There is indirect evidence of an inherited component to risk of invasive lobular breast cancer (LBC). We and others have conducted a whole-genome sequencing project involving 120 population-based early-onset and clinic-based multiple-case LBC cases aimed at identifying susceptibility genes for LBC. The project has identified a vast amount of germline genetic variation but no strong candidate LBC susceptibility gene. The role of epigenetic alterations in the susceptibility and progression of cancers has been widely accepted. Here we have sought to identify methods to subtype LBC into groups of reduced heterogeneity using genome-wide DNA methylation patterns in order to interpret the whole genome sequences more precisely.

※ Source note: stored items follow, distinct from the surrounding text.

Lemma good_middle d l e : good (d ++ l ++ e) -> good l.
Proof.
  intros H. assert (Hl : good (l ++ e)).
  { destruct d as [|c d]; [done|]. destruct H as [_ H]. apply Forall_app in H as [_ H]. by apply good_tight. }
  rewrite <- (take_app_length l e). by apply good_take.
Qed.
Lemma chars_trim s : chars (trim s) = trimmed (chars s).
Proof.
  unfold trim. fold (trimmed (chars s)). apply chars_join. destruct (trimmed_middle (chars s)) as (d & e & H).
  apply (good_middle d _ e). rewrite <- H. apply chars_good.
Qed.
Lemma trim_idem s : trim (trim s) = trim s.
Proof. unfold trim at 1. rewrite chars_trim. fold (trimmed (trimmed (chars s))). by rewrite trimmed_idem. Qed.
Lemma trim_shorter s : len (trim s) <= len s.
Proof.
  destruct (trimmed_middle (chars s)) as (d & e & H). apply (f_equal (fun l => len (join "" l))) in H.
  rewrite join_chars, !join_empty_app, !len_app in H. unfold trim. fold (trimmed (chars s)). lia.
Qed.
Lemma trim_nonblank s : trim s <> "" -> trim_is_empty (trim s) = false.
Proof.
  intros Hne. unfold trim_is_empty. rewrite chars_trim. pose proof (trimmed_led (chars s)) as Hl.
  destruct (trimmed (chars s)) as [|c l] eqn:E; [|cbn in *; by rewrite Hl].
  exfalso. apply Hne. unfold trim. fold (trimmed (chars s)). by rewrite E.
Qed.

Lemma truncate_utf8_len s n : len (truncate_utf8 s n).1 <= n.
Proof.
  unfold truncate_utf8. destruct (Nat.leb_spec (len s) n); [done|]. cbn [fst].
  pose proof (str_take_len (char_floor s n) s). pose proof (char_floor_le s n). lia.
Qed.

Formalin-fixed paraffin-embedded (FFPE) LBC-enriched DNA was prepared from 161 LBC samples using macrodissection and run on the Infinium HumanMethylation450K Beadchip (HM450K) array to generate genome-wide DNA methylation data. The raw methylation data was pre-processed and normalised using minfi Bioconductor package in R programming software. Unsupervised cluster analysis was used to identify subtypes of LBC based on DNA methylation involving 449005 probes. This dataset was also compared with similar data prepared from FFPE samples of all other breast cancer subtypes (n=341).
LBC samples were found to cluster into three main subtypes. We will present data that describes the analyses that have identified differentially methylated genomic regions between these three LBC subtypes. The identification of LBC subtypes using DNA methylation that increase the homogeneity of disease in each subtype could inform the analysis of the whole-genome sequencing project and lead to the identification of LBC susceptibility genes.